(* ===== verification/Server.v ===== *)
(** * The server (crates/vykar-server/src/state.rs, quota.rs and handlers/)

    The handlers that change a repository: uploads, deletions, directories,
    batch deletion and repacking, with the append-only mode and the quota.
    The state is the directory tree, the counters and a schedule of failing
    operating-system calls; a handler keeps its changes when it fails.  An
    upload runs in three steps, [put_admit], [put_stream] and [put_commit],
    between which other requests may run. *)

From stdpp Require Import pretty.
From S2P Require Import Prelude Types Protocol Pack ServerPath.
#[local] Open Scope string_scope.
#[local] Open Scope list_scope.
#[local] Open Scope Z_scope.

(** ** Files *)

Inductive IoErr := IoNotFound | IoOther.

Record Fs := mkFs { fs_files : gmap Path bytes; fs_dirs : gset Path }.

Definition parent (p : Path) : Path := take (length p - 1) p.
Definition file_name (p : Path) : string := List.last p "".
Definition with_file_name (p : Path) (name : string) : Path := parent p ++ [name].

(** The proper prefixes. *)
Definition ancestors (p : Path) : list Path := (fun n => take n p) <$> seq 0 (length p).
Definition under_file (fs : Fs) (p : Path) : bool := existsb (fun q => bool_decide (is_Some (fs_files fs !! q))) (ancestors p).
Definition absent (fs : Fs) (p : Path) : IoErr := if under_file fs p then IoOther else IoNotFound.
Definition is_dir (fs : Fs) (p : Path) : bool := bool_decide (p ∈ fs_dirs fs).

Section Syscalls.
(** The size the system reports for a directory. *)
Context (dir_len : Path -> Z).

Definition fs_metadata (p : Path) (fs : Fs) : result IoErr Z :=
  match fs_files fs !! p with
  | Some data => Ok (Z.of_nat (length data))
  | None => if is_dir fs p then Ok (dir_len p) else Err (absent fs p)
  end.
End Syscalls.

Definition fs_read (p : Path) (fs : Fs) : result IoErr bytes :=
  match fs_files fs !! p with
  | Some data => Ok data
  | None => Err (if is_dir fs p then IoOther else absent fs p)
  end.

Definition fs_create (p : Path) (fs : Fs) : result IoErr Fs :=
  if is_dir fs p then Err IoOther
  else if is_dir fs (parent p) then Ok (mkFs (<[p := []]> (fs_files fs)) (fs_dirs fs))
  else Err (absent fs p).

Definition fs_append (p : Path) (data : bytes) (fs : Fs) : result IoErr Fs :=
  match fs_files fs !! p with
  | Some old => Ok (mkFs (<[p := old ++ data]> (fs_files fs)) (fs_dirs fs))
  | None => Err IoNotFound
  end.

Definition fs_rename (a b : Path) (fs : Fs) : result IoErr Fs :=
  match fs_files fs !! a with
  | None => Err IoNotFound
  | Some data =>
      if is_dir fs b then Err IoOther
      else if is_dir fs (parent b) then Ok (mkFs (<[b := data]> (delete a (fs_files fs))) (fs_dirs fs))
      else Err IoNotFound
  end.

Definition fs_remove_file (p : Path) (fs : Fs) : result IoErr Fs :=
  match fs_files fs !! p with
  | Some _ => Ok (mkFs (delete p (fs_files fs)) (fs_dirs fs))
  | None => Err (if is_dir fs p then IoOther else absent fs p)
  end.

Definition fs_create_dir_all (p : Path) (fs : Fs) : result IoErr Fs :=
  if under_file fs p || bool_decide (is_Some (fs_files fs !! p)) then Err IoOther
  else Ok (mkFs (fs_files fs) (list_to_set (ancestors p ++ [p]) ∪ fs_dirs fs)).

(** A directory goes when it is empty. *)
Definition fs_remove_dir (p : Path) (fs : Fs) : result IoErr Fs :=
  if negb (is_dir fs p) then Err (absent fs p)
  else if existsb (fun q => bool_decide (parent q = p) && negb (bool_decide (q = []))) ((map_to_list (fs_files fs)).*1 ++ elements (fs_dirs fs))
  then Err IoOther
  else Ok (mkFs (fs_files fs) (fs_dirs fs ∖ {[p]})).

(** ** Quota *)

Definition FREE_SPACE_MARGIN : Z := 50 * 1024 * 1024.

Inductive QuotaSource := Explicit | FsQuota | FreeSpace | Unlimited.

(** What the system says of the data directory: the hard limit of a quota and
    the available bytes, when they can be read. *)
Record Probe := mkProbe { pr_fs_quota : option Z; pr_available : option Z }.

Definition available_free_space (pr : Probe) : option Z := (fun a => sat_sub a FREE_SPACE_MARGIN) <$> pr_available pr.

Definition detect_auto (pr : Probe) (current_usage : Z) : QuotaSource * Z :=
  match pr_fs_quota pr with
  | Some limit => (FsQuota, limit)
  | None =>
      match available_free_space pr with
      | Some avail => (FreeSpace, u64_sat_add current_usage avail)
      | None => (Unlimited, 0)
      end
  end.

Definition detect_quota (pr : Probe) (explicit_override : option Z) (current_usage : Z) : QuotaSource * Z :=
  match explicit_override with
  | Some limit => if 0 <? limit then (Explicit, limit) else detect_auto pr current_usage
  | None => detect_auto pr current_usage
  end.

Record QuotaState := mkQuota { q_source : QuotaSource; effective_limit : Z; q_explicit : bool }.

Definition refresh (pr : Probe) (current_usage : Z) (q : QuotaState) : QuotaState :=
  if q_explicit q then q
  else let '(source, limit) := detect_auto pr current_usage in mkQuota source limit (q_explicit q).

(** ** State *)

Inductive ServerError :=
  | ENotFound | EForbidden (msg : string) | EPayloadTooLarge | EBadRequest (msg : string) | EConflict (msg : string) | EInternal.

Definition from_io (er : IoErr) : ServerError := match er with IoNotFound => ENotFound | IoOther => EInternal end.

Record AppState := mkApp {
  append_only : bool;
  fs : Fs;
  quota_usage : Z;
  quota_state : QuotaState;
  last_backup_at : option Z;
  temp_counter : Z;
  repack_temp_counter : Z;
  os_faults : list bool;
}.

Definition SM (A : Type) : Type := AppState -> result ServerError A * AppState.
#[export] Instance SM_ret : MRet SM := fun A a s => (Ok a, s).
#[export] Instance SM_bind : MBind SM := fun A B f m s =>
  match m s with (Ok a, s') => f a s' | (Err er, s') => (Err er, s') end.

Definition sfail {A} (er : ServerError) : SM A := fun s => (Err er, s).
Definition slift {A} (r : result ServerError A) : SM A := fun s => (r, s).
Definition sget : SM AppState := fun s => (Ok s, s).
Definition stry {A} (m : SM A) : SM (result ServerError A) := fun s => let '(r, s') := m s in (Ok r, s').

Definition set_fs (f : Fs) (s : AppState) : AppState :=
  mkApp (append_only s) f (quota_usage s) (quota_state s) (last_backup_at s) (temp_counter s) (repack_temp_counter s) (os_faults s).
Definition set_usage (u : Z) (s : AppState) : AppState :=
  mkApp (append_only s) (fs s) u (quota_state s) (last_backup_at s) (temp_counter s) (repack_temp_counter s) (os_faults s).
Definition set_faults (l : list bool) (s : AppState) : AppState :=
  mkApp (append_only s) (fs s) (quota_usage s) (quota_state s) (last_backup_at s) (temp_counter s) (repack_temp_counter s) l.

(** One call of the operating system; the error is a value. *)
Definition next_os (s : AppState) : bool * AppState :=
  match os_faults s with [] => (false, s) | f :: l => (f, set_faults l s) end.
Definition os_read {A} (f : Fs -> result IoErr A) : SM (result IoErr A) := fun s =>
  let '(failed, s) := next_os s in (Ok (if failed then Err IoOther else f (fs s)), s).
Definition os_write (f : Fs -> result IoErr Fs) : SM (result IoErr unit) := fun s =>
  let '(failed, s) := next_os s in
  if failed then (Ok (Err IoOther), s)
  else match f (fs s) with Ok fs' => (Ok (Ok tt), set_fs fs' s) | Err er => (Ok (Err er), s) end.

Definition io_try {A} (r : result IoErr A) : SM A := slift (match r with Ok a => Ok a | Err er => Err (from_io er) end).

Definition add_quota_usage (bytes : Z) : SM unit := fun s => (Ok tt, set_usage (u64_add (quota_usage s) bytes) s).
Definition sub_quota_usage (bytes : Z) : SM unit := fun s => (Ok tt, set_usage (sat_sub (quota_usage s) bytes) s).

(** [fetch_add] on a counter of temporary names. *)
Definition fetch_temp : SM Z := fun s =>
  (Ok (temp_counter s), mkApp (append_only s) (fs s) (quota_usage s) (quota_state s) (last_backup_at s)
     (u64_add (temp_counter s) 1) (repack_temp_counter s) (os_faults s)).
Definition fetch_repack_temp : SM Z := fun s =>
  (Ok (repack_temp_counter s), mkApp (append_only s) (fs s) (quota_usage s) (quota_state s) (last_backup_at s)
     (temp_counter s) (u64_add (repack_temp_counter s) 1) (os_faults s)).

⁂

> _EXERCISE_
Among the records, how many lines include the string "Instance"? State the number and add nothing.

> _OUTPUT OF THE TASK_
2